Facendo due passi indietro e osservando la totalità delle cose, non sono sicuro che oggi il numero 55 possa portare un maggior numero di vittorie rispetto a quelle che porterebbe un DeAndre Jordan: in una finale di conference nulla potrebbe contro le sporadiche penetrazioni a difesa schierata di Golden State e porterebbe due, massimo tre vittorie in una serie contro Cleveland ed il suo Re. Ancora poco se volessimo portare il congolese al suo primo anello.

House of Mutombo

Ma per quanto ha mostrato in 18 onoratissimi anni di carriera, la verità è che non stiamo parlando di un giocatore da titolo. Nemmeno al suo prime fisico e mai e poi mai in un gioco che velocizza di draft in draft.

Stiamo piuttosto parlando di un personaggio che si è reso celebre grazie all’impegno fuori dal rettangolo di gioco e ad un gesto indissolubile passato alla storia.

Un gesto di cui siamo a parlare ancora oggi che spero verrà ricordato, in un acuto di hipsterismo vintage o come diavolo si chiamerà, anche fra 10, 20 o 30 anni.

Sogno un futuro in cui un ragazzino si domanderà perchè JaMario Embiid, figlio dell’HOF Joel e di una vecchia stella pop (Rhianna, crede di aver letto da qualche parte), chiamato alla 5 al draft 2040, dopo una sonora stoppata ha scosso il dito verso il pubblico in visibilio. Filmerà col suo iPhone XXI il gesto e la ricerca Shazam Video mostrerà foto e filmati – in una qualità orripilante a dire il vero – ma abbastanza nitidi per farlo interessare alla persona che inventò quel gesto.

E scoprirà che tutto ebbe inizio molti anni prima, ai tempi in cui nessun uomo poteva volare nella House of Mutombo.

2 thoughts on “Mutombo, il finger wag ed i tempi moderni

  1. Gran bell’articolo, in realtà ci sarebbe un giocatore che ricalca molto bene il profilo di Mutombo, Walter Tavares. Venne scelto al draft 2014 dagli Atlanta Hawks che però lo fecero giocare molto poco (infatti non ricordo di averlo mai visto in campo con la loro maglia) facendolo spesso giocare in D-League. Successivamente venne preso dai Cavs che lo fece esordire in una partita di playoffs (è qui che scoprii della sua esistenza…) in cui rifilò 6 stoppate e 10 rimbalzi ( se volete vederlo all’opera in quella partita https://www.youtube.com/watch?v=NjkIOVGEA3Q). Successivamente venne tagliato, non so per quale motivo, ed ora gioca al Real Madrid.
    Detto questo penso che ora un giocatore simile ai Cavs possa far comodo, ma ormai è andato.

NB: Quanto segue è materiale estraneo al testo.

(** * MSRC CVRF client: the aggregators of [cvrf_client.py]

    A shallow embedding of [MSRCStats] and of [main].  The bulletin is the
    value [resp.json()] returns, so the data model is the JSON value itself;
    every Python operation the aggregators apply to it ([dict.get], [for],
    [==], [in], [str.lower], [float], [next]) is a function on JSON values
    that either returns or raises.  *)

From Stdlib Require Import ZArith String Ascii List Floats Lia Bool.
From stdpp Require Import base option list sets gmap strings pretty.

Set Warnings "-register-all".

Open Scope Z_scope.
Open Scope string_scope.
Open Scope list_scope.

(** ** Exceptions and results *)

Inductive exn : Set :=
| AttributeError   (* a method the value does not have *)
| TypeError        (* not iterable, not a container, unhashable, not a number *)
| KeyError         (* [d[k]] on a key the dict lacks *)
| ValueError       (* [float] on a string that is no number *)
| OverflowError    (* [float] on an int beyond the largest double *)
| SystemExit       (* [sys.exit] *)
| IllegalCharacterError.  (* openpyxl: a control character in a text cell *)

Inductive result (A : Type) : Type :=
| Ok (a : A)
| Raise (e : exn).
Arguments Ok {A} a.
Arguments Raise {A} e.
(** * Vertical resampling of RAP wind/temperature grids onto flight levels

    A shallow embedding of [interpolate_uv_at_flight_levels]
    (gridded_lib.py) and [interpolate_uv_temp_at_flight_levels]
    (blueprints/gridded_lib.py), together with the NumPy routines they call.

    Numbers.  A NumPy [float64] is modelled as a real number or the
    not-a-number marker; there are no infinities, no signed zeros and no
    overflow.  Comparisons with NaN are false and arithmetic on NaN gives
    NaN, as in IEEE 754.  The two elementwise conversions of the inputs
    (Kelvin to Celsius, metres to flight levels) round every result to the
    nearest binary64 value, as the hardware does, and their literals stand
    for the nearest binary64 values ([round_binary64]).  The interpolation
    and the wind formulas are written with the exact operations on the
    reals: the statements about them say which expression the code
    evaluates and which sample it returns. *)

From Stdlib Require Import Reals Lra ZArith Lia.
From Equations Require Import Equations.
From stdpp Require Import base decidable option list gmap strings.

(** ** Floating-point values *)

Inductive f64 : Type :=
| NaN : f64
| Fin (r : R) : f64.

#[global] Instance f64_inhabited : Inhabited f64 := populate NaN.

#[global] Instance Rlt_decision : RelDecision Rlt := Rlt_dec.
#[global] Instance Rle_decision : RelDecision Rle := Rle_dec.
#[global] Instance Req_decision : EqDecision R := Req_dec_T.

Definition isnan (x : f64) : bool :=
  match x with NaN => true | Fin _ => false end.

Definition flt (a b : f64) : bool :=
  match a, b with Fin x, Fin y => bool_decide (x < y)%R | _, _ => false end.
Definition fle (a b : f64) : bool :=
  match a, b with Fin x, Fin y => bool_decide (x <= y)%R | _, _ => false end.
Definition fgt (a b : f64) : bool := flt b a.
Definition fge (a b : f64) : bool := fle b a.
Definition feq (a b : f64) : bool :=
  match a, b with Fin x, Fin y => bool_decide (x = y) | _, _ => false end.

Definition lift2 (op : R → R → R) (a b : f64) : f64 :=
  match a, b with Fin x, Fin y => Fin (op x y) | _, _ => NaN end.

Definition fadd : f64 → f64 → f64 := lift2 Rplus.
Definition fsub : f64 → f64 → f64 := lift2 Rminus.
Definition fmul : f64 → f64 → f64 := lift2 Rmult.

(** A zero divisor would give an infinity or NaN; the model has no
    infinities, and no modelled code path divides by zero (see
    [bracket_gap_pos] below for the slope of [np_interp]). *)
Definition fdiv (a b : f64) : f64 :=
  match a, b with
  | Fin x, Fin y => if decide (y = 0%R) then NaN else Fin (x / y)
  | _, _ => NaN
  end.

(** ** Exceptions *)

Inductive exn : Type :=
| IndexError   (* NumPy: index out of bounds for axis *)
| ValueError.  (* np.interp: empty sample array, or fp and xp differ in length *)

Inductive result (A : Type) : Type :=
| Ok (a : A)
| Raise (e : exn).
Arguments Ok {A} a.
Arguments Raise {A} e.

#[global] Instance result_ret : MRet result := λ A a, Ok a.
#[global] Instance result_bind : MBind result := λ A B f m,
  match m with Ok a => f a | Raise e => Raise e end.

Definition is_Ok {A} (m : result A) : Prop := ∃ a, m = Ok a.
Definition is_Raise {A} (m : result A) : Prop := ∃ e, m = Raise e.

(** [for x in l: s = body(x, s)], stopping at the first exception. *)
Fixpoint for_each {A S} (l : list A) (body : A → S → result S) (s : S)
  : result S :=
  match l with
  | [] => Ok s
  | x :: l' => s' ← body x s; for_each l' body s'
  end.

(** ** NumPy arrays *)

Abbreviation array1 := (list f64).
Abbreviation array2 A := (list (list A)).
Abbreviation array3 := (list (list (list f64))).

(** [a.shape] of a 2-D array (rows, columns of the first row). *)
Definition shape2 {A} (a : array2 A) : nat * nat :=
  (length a, match a with [] => 0 | row :: _ => length row end).

(** [np.full(shape, x)]. *)
Definition np_full {A} (shape : nat * nat) (x : A) : array2 A :=
  replicate shape.1 (replicate shape.2 x).

(** [a[i, j] = x] for in-range [i], [j]. *)
Definition set2 {A} (a : array2 A) (i j : nat) (x : A) : array2 A :=
  alter (<[j := x]>) i a.

(** [a[i, j]] read back. *)
Definition get2 {A} (a : array2 A) (i j : nat) : option A :=
  a !! i ≫= (.!! j).

(** [a[:, i, j]]: the vertical profile at a grid point.  Indexing past
    either horizontal axis raises IndexError, as does indexing a
    zero-level (hence one-dimensional) array with three subscripts. *)
Definition column (a : array3) (i j : nat) : result array1 :=
  match a with
  | [] => Raise IndexError
  | _ => match mapM (λ lvl : array2 f64, get2 lvl i j) a with
         | Some p => Ok p
         | None => Raise IndexError
         end
  end.

(** Elementwise operations ([a * c], [a - c], [a.astype(int)], ...) on
    2-D and 3-D arrays. *)
Definition map_2d {A B} (f : A → B) (a : array2 A) : array2 B :=
  fmap (M := list) (fmap (M := list) f) a.

Definition map_3d (f : f64 → f64) (a : array3) : array3 :=
  fmap (M := list) (map_2d f) a.

(** [np.any(np.isnan(p))]. *)
Definition any_isnan (p : array1) : bool := existsb isnan p.

(** [p[::-1]]. *)
Definition reversed (p : array1) : array1 := rev p.

(** ** np.interp

    Transcribed from NumPy's [arr_interp] and [binary_search_with_guess]
    (numpy/core/src/multiarray/compiled_base.c), for a scalar [x] and
    default [left]/[right].  NumPy does not check that [xp] is
    increasing; the search below is the one it runs whatever [xp] holds. *)

Definition arr_at (arr : array1) (i : Z) : f64 :=
  nth (Z.to_nat i) arr NaN.

Definition LIKELY_IN_CACHE_SIZE : Z := 8.

(** [for (i = 1; i < len && key >= arr[i]; ++i);] over the tail of [arr],
    returning the final [i]. *)
Fixpoint linear_scan (key : f64) (tl : array1) (i : Z) : Z :=
  match tl with
  | [] => i
  | a :: tl' => if fge key a then linear_scan key tl' (i + 1) else i
  end.

(** [while (imin < imax) { imid = imin + ((imax - imin) >> 1); ... }
     return imin - 1;] *)
Equations? bisect (key : f64) (arr : array1) (imin imax : Z) : Z
  by wf (Z.to_nat (imax - imin)) lt :=
  bisect key arr imin imax with Z_lt_dec imin imax => {
    | right _ => imin - 1
    | left _ with fge key (arr_at arr (imin + Z.shiftr (imax - imin) 1)) => {
        | true => bisect key arr (imin + Z.shiftr (imax - imin) 1 + 1) imax
        | false => bisect key arr imin (imin + Z.shiftr (imax - imin) 1) } }.
Proof.
  all: rewrite Z.shiftr_div_pow2 by lia; change (2 ^ 1)%Z with 2%Z;
    pose proof (Z.div_mod (imax - imin) 2 ltac:(lia));
    pose proof (Z.mod_pos_bound (imax - imin) 2 ltac:(lia)); lia.
Qed.

Definition binary_search_with_guess
  (key : f64) (arr : array1) (len guess : Z) : Z :=
  if fgt key (arr_at arr (len - 1)) then len
  else if flt key (arr_at arr 0) then (-1)%Z
  else if bool_decide (len ≤ LIKELY_IN_CACHE_SIZE)%Z then
    (linear_scan key (tail arr) 1 - 1)%Z
  else
    let guess := if bool_decide (guess > len - 3)%Z then (len - 3)%Z else guess in
    let guess := if bool_decide (guess < 1)%Z then 1%Z else guess in
    if flt key (arr_at arr guess) then
      if flt key (arr_at arr (guess - 1)) then
        let imax := (guess - 1)%Z in
        let imin :=
          if bool_decide (guess > LIKELY_IN_CACHE_SIZE)%Z
             && fge key (arr_at arr (guess - LIKELY_IN_CACHE_SIZE))
          then (guess - LIKELY_IN_CACHE_SIZE)%Z else 0%Z in
        bisect key arr imin imax
      else (guess - 1)%Z
    else if flt key (arr_at arr (guess + 1)) then guess
    else if flt key (arr_at arr (guess + 2)) then (guess + 1)%Z
    else
      let imin := (guess + 2)%Z in
      let imax :=
        if bool_decide (guess < len - LIKELY_IN_CACHE_SIZE - 1)%Z
           && flt key (arr_at arr (guess + LIKELY_IN_CACHE_SIZE))
        then (guess + LIKELY_IN_CACHE_SIZE)%Z else len in
      bisect key arr imin imax.
Definition is_field (f g : RmBoolField) : bool :=
  match f, g with
  | color, color => true
  | ignore_hidden, ignore_hidden => true
  | followlinks, followlinks => true
  | see_symlinks, see_symlinks => true
  | samepart, samepart => true
  | keep_all_tagged, keep_all_tagged => true
  | keep_all_untagged, keep_all_untagged => true
  | must_match_tagged, must_match_tagged => true
  | must_match_untagged, must_match_untagged => true
  | find_hardlinked_dupes, find_hardlinked_dupes => true
  | match_basename, match_basename => true
  | match_with_extension, match_with_extension => true
  | match_without_extension, match_without_extension => true
  | merge_directories, merge_directories => true
  | write_cksum_to_xattr, write_cksum_to_xattr => true
  | read_cksum_from_xattr, read_cksum_from_xattr => true
  | write_unfinished, write_unfinished => true
  | findbadids, findbadids => true
  | findbadlinks, findbadlinks => true
  | findemptydirs, findemptydirs => true
  | listemptyfiles, listemptyfiles => true
  | nonstripped, nonstripped => true
  | searchdup, searchdup => true
  | limits_specified, limits_specified => true
  | filter_mtime, filter_mtime => true
  | use_absolute_start_offset, use_absolute_start_offset => true
  | use_absolute_end_offset, use_absolute_end_offset => true
  | _, _ => false
  end.

Definition put_flag (f : RmBoolField) (v : bool) (fl : RmFlags) : RmFlags :=
  let at_ g := if is_field f g then v else get_flag fl g in
  {| b_color := at_ color;
     b_ignore_hidden := at_ ignore_hidden;
     b_followlinks := at_ followlinks;
     b_see_symlinks := at_ see_symlinks;
     b_samepart := at_ samepart;
     b_keep_all_tagged := at_ keep_all_tagged;
     b_keep_all_untagged := at_ keep_all_untagged;
     b_must_match_tagged := at_ must_match_tagged;
     b_must_match_untagged := at_ must_match_untagged;
     b_find_hardlinked_dupes := at_ find_hardlinked_dupes;
     b_match_basename := at_ match_basename;
     b_match_with_extension := at_ match_with_extension;
     b_match_without_extension := at_ match_without_extension;
     b_merge_directories := at_ merge_directories;
     b_write_cksum_to_xattr := at_ write_cksum_to_xattr;
     b_read_cksum_from_xattr := at_ read_cksum_from_xattr;
     b_write_unfinished := at_ write_unfinished;
     b_findbadids := at_ findbadids;
     b_findbadlinks := at_ findbadlinks;
     b_findemptydirs := at_ findemptydirs;
     b_listemptyfiles := at_ listemptyfiles;
     b_nonstripped := at_ nonstripped;
     b_searchdup := at_ searchdup;
     b_limits_specified := at_ limits_specified;
     b_filter_mtime := at_ filter_mtime;
     b_use_absolute_start_offset := at_ use_absolute_start_offset;
     b_use_absolute_end_offset := at_ use_absolute_end_offset |}.
(** * The LoRaWAN frame header codec of fhdr.go

    A shallow embedding of [DevAddr], [FCtrl] and [FHDR] with their
    [MarshalBinary] / [UnmarshalBinary] methods, and the properties of the
    header codec.

    Conventions.
    - Go's [uint8], [uint16] and [uint32] values are integers of [Z]; every
      conversion that truncates in Go is written out with [uint8].
    - [[]byte] is [list byte].
    - A Go [error] is the message given to [errors.New]; a method returning
      [([]byte, error)] returns a pair whose second component is
      [None] for [nil].
    - A method with a pointer receiver takes the receiver and returns its
      final value next to the error. *)

From Stdlib Require Import String ZArith List Bool Lia Arith.
From Equations Require Import Equations.
Import ListNotations.

Local Open Scope Z_scope.

(** ** Machine integers, bytes and slices *)

Definition byte := Z.
Definition error := string.

(** [errors.New(msg)]: a non-nil error. *)
Definition errors_New (msg : string) : option error := Some msg.

Definition uint8 (x : Z) : Z := x mod 2 ^ 8.

(** [l[lo:hi]] *)
Definition slice {A} (l : list A) (lo hi : nat) : list A :=
  firstn (hi - lo) (skipn lo l).

(** [l[i] = x]; the source only stores inside the slice's length. *)
Fixpoint store {A} (l : list A) (i : nat) (x : A) : list A :=
  match l, i with
  | [], _ => []
  | _ :: t, O => x :: t
  | y :: t, S j => y :: store t j x
  end.

(** Writing through the subslice [l[lo:hi]], which shares [l]'s array:
    afterwards [l] holds [new] at positions [lo..hi). *)
Definition store_slice {A} (l : list A) (lo hi : nat) (new : list A) : list A :=
  firstn lo l ++ new ++ skipn hi l.

(** [encoding/binary]'s little-endian byte order. *)
Module LittleEndian.

Definition PutUint16 (b : list byte) (v : Z) : list byte :=
  store (store b 0 (uint8 v)) 1 (uint8 (Z.shiftr v 8)).

Definition PutUint32 (b : list byte) (v : Z) : list byte :=
  store (store (store (store b 0 (uint8 v))
                      1 (uint8 (Z.shiftr v 8)))
               2 (uint8 (Z.shiftr v 16)))
        3 (uint8 (Z.shiftr v 24)).

Definition Uint16 (b : list byte) : Z :=
  Z.lor (nth 0 b 0) (Z.shiftl (nth 1 b 0) 8).

Definition Uint32 (b : list byte) : Z :=
  Z.lor (Z.lor (Z.lor (nth 0 b 0) (Z.shiftl (nth 1 b 0) 8))
               (Z.shiftl (nth 2 b 0) 16))
        (Z.shiftl (nth 3 b 0) 24).

End LittleEndian.

(** [make([]byte, n)] *)
Definition make (n : nat) : list byte := repeat 0 n.

(** ** DevAddr *)

Module DevAddr.

(** [type DevAddr uint32] *)
Definition t := Z.

Definition MarshalBinary (a : t) : list byte * option error :=
  let b := make 4 in
  let b := LittleEndian.PutUint32 b a in
  (b, None).

Definition UnmarshalBinary (a : t) (data : list byte) : t * option error :=
  if negb (length data =? 4)%nat then
    (a, errors_New "lorawan: 4 bytes of data are expected")
  else
    (LittleEndian.Uint32 data, None).

End DevAddr.

(** ** FCtrl *)

Module FCtrl.

Record t := mk {
  ADR : bool;
  ADRACKReq : bool;
  ACK : bool;
  FPending : bool;
  fOptsLen : Z
}.

Definition with_fOptsLen (c : t) (n : Z) : t :=
  mk (ADR c) (ADRACKReq c) (ACK c) (FPending c) n.

Definition MarshalBinary (c : t) : list byte * option error :=
  if 15 <? fOptsLen c then
    ([], errors_New "lorawan: max value of FOptsLen is 15")
  else
    let b := fOptsLen c in
    let b := if FPending c then Z.lxor b (Z.shiftl 1 4) else b in
    let b := if ACK c then Z.lxor b (Z.shiftl 1 5) else b in
    let b := if ADRACKReq c then Z.lxor b (Z.shiftl 1 6) else b in
    let b := if ADR c then Z.lxor b (Z.shiftl 1 7) else b in
    ([b], None).

Definition UnmarshalBinary (c : t) (data : list byte) : t * option error :=
  if negb (length data =? 1)%nat then
    (c, errors_New "lorawan: 1 byte of data is expected")
  else
    let d := nth 0 data 0 in
    let len := Z.land d (Z.lxor (Z.lxor (Z.lxor (Z.shiftl 1 3) (Z.shiftl 1 2))
                                        (Z.shiftl 1 1)) (Z.shiftl 1 0)) in
    let fp := Z.land d (Z.shiftl 1 4) >? 0 in
    let ack := Z.land d (Z.shiftl 1 5) >? 0 in
    let req := Z.land d (Z.shiftl 1 6) >? 0 in
    let adr := Z.land d (Z.shiftl 1 7) >? 0 in
    (mk adr req ack fp len, None).

(** The options length held by a flags byte: its low four bits. *)
Definition optionsLength (b : byte) : Z := Z.land b 15.

End FCtrl.

(** ** MACCommand, as far as fhdr.go sees it

    The header code reads and writes the field [uplink] of a command and
    calls its two codec methods.  The other fields of the struct ([CID],
    [Payload]) and the methods are declared with the MAC commands, not in
    fhdr.go: they are the [body] of a command and the members of the
    interface [Commands]. *)

Module MACCommand.

Record t (B : Type) := mk { uplink : bool; body : B }.
Arguments mk {B} _ _.
Arguments uplink {B} _.
Arguments body {B} _.

(** [m.uplink = u] *)
Definition with_uplink {B} (m : t B) (u : bool) : t B := mk u (body m).

End MACCommand.

(** What fhdr.go uses and does not declare: the command identifiers named in
    the length switch (type [cid], a byte), the zero value of a command's
    body (for the literal [MACCommand{uplink: h.uplink}]) and the two
    methods of [MACCommand]. *)
Class Commands := {
  Body : Type;
  zero : Body;
  MACCommand_MarshalBinary : MACCommand.t Body -> list byte * option error;
  MACCommand_UnmarshalBinary :
    MACCommand.t Body -> list byte -> MACCommand.t Body * option error;
  LinkCheckAns : byte;
  LinkADRReq : byte;
  LinkADRAns : byte;
  DutyCycleReq : byte;
  RXParamSetupReq : byte;
  RXParamSetupAns : byte;
  DevStatusAns : byte;
  NewChannelReq : byte;
  NewChannelAns : byte;
  RXTimingSetupReq : byte
}.

Definition inspect {A} (a : A) : {b : A | a = b} := exist _ a eq_refl.

(** ** FHDR *)

Module FHDR.
Section WithCommands.

Context {cmds : Commands}.

Record t := mk {
  DevAddr : DevAddr.t;
  FCtrl : FCtrl.t;
  Fcnt : Z;
  FOpts : list (MACCommand.t Body);
  uplink : bool
}.

Definition with_DevAddr (h : t) (a : DevAddr.t) : t :=
  mk a (FCtrl h) (Fcnt h) (FOpts h) (uplink h).
Definition with_FCtrl (h : t) (c : FCtrl.t) : t :=
  mk (DevAddr h) c (Fcnt h) (FOpts h) (uplink h).
Definition with_Fcnt (h : t) (n : Z) : t :=
  mk (DevAddr h) (FCtrl h) n (FOpts h) (uplink h).
Definition with_FOpts (h : t) (l : list (MACCommand.t Body)) : t :=
  mk (DevAddr h) (FCtrl h) (Fcnt h) l (uplink h).

(** The [for _, mac := range h.FOpts] loop of [MarshalBinary]: [mac] is a
    copy of the element, [opts] the bytes appended so far. *)
Fixpoint range_FOpts (up : bool) (macs : list (MACCommand.t Body))
         (opts : list byte) : list byte * option error :=
  match macs with
  | [] => (opts, None)
  | mac :: macs' =>
      let mac := MACCommand.with_uplink mac up in
      match MACCommand_MarshalBinary mac with
      | (_, Some err) => ([], Some err)
      | (b, None) => range_FOpts up macs' (opts ++ b)
      end
  end.

(** The body of [func (h FHDR) MarshalBinary]: from the receiver copy [h]
    to its final value and the returned pair. *)
Definition MarshalBinary_body (h : t) : t * (list byte * option error) :=
  match range_FOpts (uplink h) (FOpts h) [] with
  | (_, Some err) => (h, ([], Some err))
  | (opts, None) =>
      let h := with_FCtrl h
                 (FCtrl.with_fOptsLen (FCtrl h) (uint8 (Z.of_nat (length opts)))) in
      if 15 <? FCtrl.fOptsLen (FCtrl h) then
        (h, ([], errors_New "lorawan: max number of FOpts bytes is 15"))
      else
        let out := [] in
        match DevAddr.MarshalBinary (DevAddr h) with
        | (_, Some err) => (h, ([], Some err))
        | (b, None) =>
            let out := out ++ b in
            match FCtrl.MarshalBinary (FCtrl h) with
            | (_, Some err) => (h, ([], Some err))
            | (b, None) =>
                let out := out ++ b in
                let out := out ++ [0; 0] in
                let out :=
                  store_slice out 5 7
                    (LittleEndian.PutUint16 (slice out 5 7) (Fcnt h)) in
                let out := out ++ opts in
                (h, (out, None))
            end
        end
  end.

Anche entrando dalla panchina fornisce rimbalzi e difesa nel pitturato e considerando che non tutti sono Curry che tira con percentuali assurde da lontano, un giocatore simile ti aiuta molto contro le penetrazioni, con i rimbalzi (anche offensivi) e tiene a bada tutti quei centri che non sono dei fenomeni con i movimenti sotto canestro. Considerando anche la panchina Cavs in cui spiccano i nomi di Wade e Rose, un giocatore simile aiuterebbe molto “aprendo gli spazi” con il fisico e permettendo quindi a questi giocatori penetrazioni “facili” senza che nessun centro possa andare in aiuto e stoppare.

    • Tavares me lo ricordo, anche a me aveva stupito soprattutto perchè 10r e 6s li aveva messi insieme solo nel secondo tempo. Mi ricordavo si chiamasse Edy, ma sto scoprendo che Walter era il vero nome. Credo che poi non se ne sia più fatto niente per problemi fisici. Oltre alle braccia più lunghe della lega potrebbe spodestare anche Giannis per le mani più grandi: https://twitter.com/BR_NBA/status/913129868715528192/photo/1 . Veramente notevole.

      Detto questo sì, Tavares si presta assolutamente al paragone!